À Grenoble par exemple, si une pétition sur un sujet de la compétence de la ville recueille plus de 2 000 signatures, elle est débattue en conseil municipal. Celui-ci peut alors entériner la décision ou décider de la faire passer à la votation par les habitants. Si elle obtient un minimum de 20 000 votes favorables – nombre de voix ayant permis à la majorité d’être élue –, alors la ville est obligée d’appliquer la décision. Depuis son lancement en 2016, trois pétitions – sur dix initiées – sont parvenues à recueillir les 2 000 signatures nécessaires.
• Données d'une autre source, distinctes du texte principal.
Lemma sift_down_ok fuel i h st :
  indexed h st → (i < length h)%nat → (length h < fuel + i)%nat → down_inv (length h) (keyf h st) i →
  ∃ h' st', sift_down fuel i (h, st) = Val (h', st') ∧ moved h st h' st' ∧
    ordered (length h') (keyf h' st').
Proof.
  revert i h st. induction fuel as [| fuel IH]; intros i h st Hix Hi Hf Hdown; [lia |].
  cbn [sift_down fst snd]. destruct (Nat.leb_spec (length h) (i * 2 + 1)) as [Hl | Hl].
  { exists h, st. split; [done |]. split; [by apply moved_refl |]. eapply down_done; [done |].
    intros j Hj. rewrite parent_child by lia. lia. }
  rewrite sift_down_child by (done || lia). cbn [mbind outcome_bind].
  destruct (earliest_child h st i _ ltac:(lia) eq_refl) as (Hc & Hpc & Hmin). cbv zeta in Hc, Hpc, Hmin.
  set (c := if bool_decide _ then _ else _) in *.
  assert (0 < c)%nat as Hc0 by (subst c; case_bool_decide; lia).
  pose proof (parent_lt c Hc0) as Hic. rewrite Hpc in Hic.
  rewrite earlier_at_ok by (done || lia). cbn [mbind outcome_bind].
  case_bool_decide as Hlt; cbn [negb].
  - destruct (swap_nodes_keys h st i c) as (h1 & st1 & E1 & Hm1 & Hk1); [done | lia.. |].
    rewrite E1. cbn [mbind outcome_bind].
    destruct (IH c h1 st1) as (h2 & st2 & E2 & Hm2 & Ho2).
    + by apply (moved_indexed _ _ _ _ Hm1).
    + rewrite (moved_length _ _ _ _ Hm1). lia.
    + rewrite (moved_length _ _ _ _ Hm1). lia.
    + rewrite (moved_length _ _ _ _ Hm1).
      eapply down_inv_ext; [| by apply (down_step _ (keyf h st) i c)]. intros x _. by rewrite Hk1.
    + exists h2, st2. split; [done |]. split; [by eapply moved_trans | done].
  - exists h, st. split; [done |]. split; [by apply moved_refl |]. eapply down_done; [done |].
    intros j Hj Hpj. eapply kle_trans; [exact Hlt | by apply Hmin].
Qed.

(** *** Removal *)
Lemma indexed_take h st n : indexed h st → indexed (take n h) st.
Proof. intros Hix i id Hi. apply lookup_take_Some in Hi as [Hi _]. by apply Hix. Qed.

(** The last registration moves into the hole. *)
Lemma fill_hole h st i tl rt :
  indexed h st → (S i < length h)%nat → h !! (length h - 1)%nat = Some tl → st !! tl = Some rt →
  let h2 := <[i := tl]> (take (length h - 1) h) in
  let st2 := <[tl := with_index (Some i) rt]> st in
  indexed h2 st2 ∧ store_sim st st2 ∧ (h !!! i) :: h2 ≡ₚ h ∧
  ∀ x, (x < length h2)%nat → keyf h2 st2 x = (if decide (x = i) then key st tl else keyf h st x).
Proof.
  intros Hix Hi Htl Ert h2 st2.
  assert (store_sim st st2) as Hsim.
  { intros p. subst st2. rewrite lookup_insert. case_decide; [subst; by rewrite Ert | done]. }
  assert (∀ x, h2 !! x = if decide (x = i) then Some tl
                        else if decide (x < length h - 1)%nat then h !! x else None) as Hl.
  { intros x. subst h2. destruct (decide (x = i)) as [-> | Hx].
    - apply list_lookup_insert_eq. rewrite length_take. lia.
    - rewrite list_lookup_insert_ne by done. case_decide; [by apply lookup_take_lt |].
      apply lookup_take_ge. lia. }
  assert (indexed h2 st2) as Hix2.
  { intros x p. rewrite Hl. intros Hx. subst st2. destruct (decide (x = i)) as [-> |].
    - simplify_eq. rewrite lookup_insert, decide_True by done. eauto.
    - case_decide; [| done]. destruct (Hix x p Hx) as (r & Er & Hr). exists r. split; [| done].
      rewrite lookup_insert_ne; [done |]. intros <-.
      pose proof (NoDup_lookup h _ _ _ (indexed_NoDup h st Hix) Hx Htl). lia. }
  split; [done |]. split; [done |]. split.
  - pose proof (lookup_lt_total h i ltac:(lia)) as Ei.
    pose proof (indexed_NoDup h st Hix) as Hnd.
    apply NoDup_Permutation; [constructor; [| by eapply indexed_NoDup] | done |].
    + rewrite list_elem_of_lookup. intros (x & Hx). rewrite Hl in Hx. repeat case_decide; try done.
      * simplify_eq. pose proof (NoDup_lookup h _ _ _ Hnd Ei Htl). lia.
      * pose proof (NoDup_lookup h _ _ _ Hnd Ei Hx). lia.
    + intros p. rewrite elem_of_cons, !list_elem_of_lookup. setoid_rewrite Hl. split.
      * intros [-> | (x & Hx)]; [by exists i |]. repeat case_decide; simplify_eq; eauto.
      * intros (x & Hx). destruct (decide (x = i)) as [-> |]; [left; congruence |]. right.
        destruct (decide (x = length h - 1)%nat) as [-> |].
        -- exists i. rewrite decide_True by done. congruence.
        -- exists x. apply lookup_lt_Some in Hx as Hlt. rewrite decide_False, decide_True by (done || lia). done.
  - intros x Hx. unfold keyf. rewrite <- Hsim. rewrite !list_lookup_total_alt, Hl.
    subst h2. rewrite length_insert, length_take in Hx. case_decide; [done |].
    by rewrite decide_True by lia.
Qed.

(** Order is restored around the hole. *)
Lemma repair_ok h st i k f :
  indexed h st → (i < length h)%nat → ordered (length h) f →
  (∀ x, (x < length h)%nat → keyf h st x = (if decide (x = i) then k else f x)) →
  ∃ h' st',
    (up ← (if (i =? 0)%nat then Val false else earlier_at h st i ((i - 1) / 2));
     if up : bool then sift_up (S i) i (h, st) else sift_down (S (length h)) i (h, st)) =
    Val (h', st') ∧ moved h st h' st' ∧ ordered (length h') (keyf h' st').
Proof.
  intros Hix Hi Hord Hk. change ((i - 1) / 2)%nat with (parent i).
  assert (keyf h st i = k) as Eki by (rewrite Hk, decide_True by done; done).
  destruct (Nat.eqb_spec i 0) as [-> | Hi0]; cbn [mbind outcome_bind].
  - apply sift_down_ok; [done | lia.. |].
    eapply down_inv_ext; [| apply (replace_down (length h) f 0 k); [done | by left]].
    intros x Hx. by rewrite Hk.
  - pose proof (parent_lt i ltac:(lia)) as Hp.
    assert (keyf h st (parent i) = f (parent i)) as Ekp by (rewrite Hk, decide_False by lia; done).
    rewrite earlier_at_ok by (done || lia). cbn [mbind outcome_bind]. case_bool_decide as Hlt.
    + apply sift_up_ok; [done | lia.. |].
      eapply up_inv_ext; [| apply (replace_up (length h) f i k); [done | lia | congruence]].
      intros x Hx. by rewrite Hk.
    + apply sift_down_ok; [done | lia.. |].
      eapply down_inv_ext; [| apply (replace_down (length h) f i k); [done | right; congruence]].
      intros x Hx. by rewrite Hk.
Qed.

(** What removal leaves: the other registrations, in order, and the removed one detached. *)
Record removed_from (h : list nat) (st : Store) (id : nat) (h' : list nat) (st' : Store) : Prop := {
  rem_perm : id :: h' ≡ₚ h;
  rem_indexed : indexed h' st';
  rem_ordered : ordered (length h') (keyf h' st');
  rem_removed : ∃ r, st !! id = Some r ∧ st' !! id = Some (with_index None (with_owner None r));
  rem_sim : ∀ p, p ≠ id → erase <$> st !! p = erase <$> st' !! p;
  rem_frame : ∀ p, p ∉ h → st' !! p = st !! p;
}.

Lemma update_val st id f r : st !! id = Some r → update id f st = Val (<[id := f r]> st).
Proof. intros E. unfold update, deref. by rewrite E. Qed.

Lemma key_insert_ne st id r p : p ≠ id → key (<[id := r]> st) p = key st p.
Proof. intros H. unfold key. by rewrite lookup_insert_ne. Qed.

(** The final detachment, once [id] is out of the heap. *)
Lemma detach_removed h st id h1 st1 h' st' :
  indexed h st → store_sim st st1 → id :: h1 ≡ₚ h → (∀ p, p ∉ h → st1 !! p = st !! p) →
  st1 !! id = st !! id →
  moved h1 st1 h' st' → ordered (length h') (keyf h' st') → is_Some (st !! id) →
  ∃ st3, update id (λ r, with_index None (with_owner None r)) st' = Val st3 ∧
    removed_from h st id h' st3.
Proof.
  intros Hix Hsim Hperm Hframe Eid Hm Hord [r Er].
  assert (NoDup (id :: h1)) as Hnd by (rewrite Hperm; by eapply indexed_NoDup).
  apply list.NoDup_cons in Hnd as [Hid _].
  assert (id ∉ h') as Hid' by (by rewrite (moved_perm _ _ _ _ Hm)).
  assert (st' !! id = Some r) as E' by (rewrite (moved_frame _ _ _ _ Hm), Eid by done; done).
  rewrite (update_val _ _ _ _ E'). eexists. split; [done |]. split.
  - by rewrite (moved_perm _ _ _ _ Hm).
  - intros i p Hp. destruct (moved_indexed _ _ _ _ Hm i p Hp) as (rp & Ep & Hrp). exists rp.
    rewrite lookup_insert_ne; [done |]. intros <-. apply Hid'. by eapply list_elem_of_lookup_2.
  - eapply ordered_ext; [| done]. intros i Hi. unfold keyf. rewrite key_insert_ne; [done |].
    intros E. apply Hid'. rewrite <- E. apply list_elem_of_lookup_2 with i. by apply lookup_lt_total.
  - exists r. by rewrite lookup_insert, decide_True.
  - intros p Hp. rewrite lookup_insert_ne by done. rewrite Hsim. apply (moved_sim _ _ _ _ Hm).
  - intros p Hp. rewrite <- Hperm, not_elem_of_cons in Hp. destruct Hp as [Hp1 Hp2].
    rewrite lookup_insert_ne by done. rewrite (moved_frame _ _ _ _ Hm) by done.
    apply Hframe. rewrite <- Hperm. by apply not_elem_of_cons.
Qed.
Une pétition demandant à la municipalité de revenir sur une décision augmentant le prix du stationnement a donné lieu à une votation remporté par les pétitionnaires, mais avec une participation insuffisante pour atteindre le seuil[19]. La campagne précédant la votation a mis en lumière une inégalité de moyens de communication entre la majorité municipale et l’association porteuse de l'interpellation[20].

Des collectivités ont également mis en place un droit d'interpellation au niveau départemental ou régionale, avec par exemple le département d'Ille-et-Vilaine[21], la région Île-de-France[22] ou la région Occitanie[23].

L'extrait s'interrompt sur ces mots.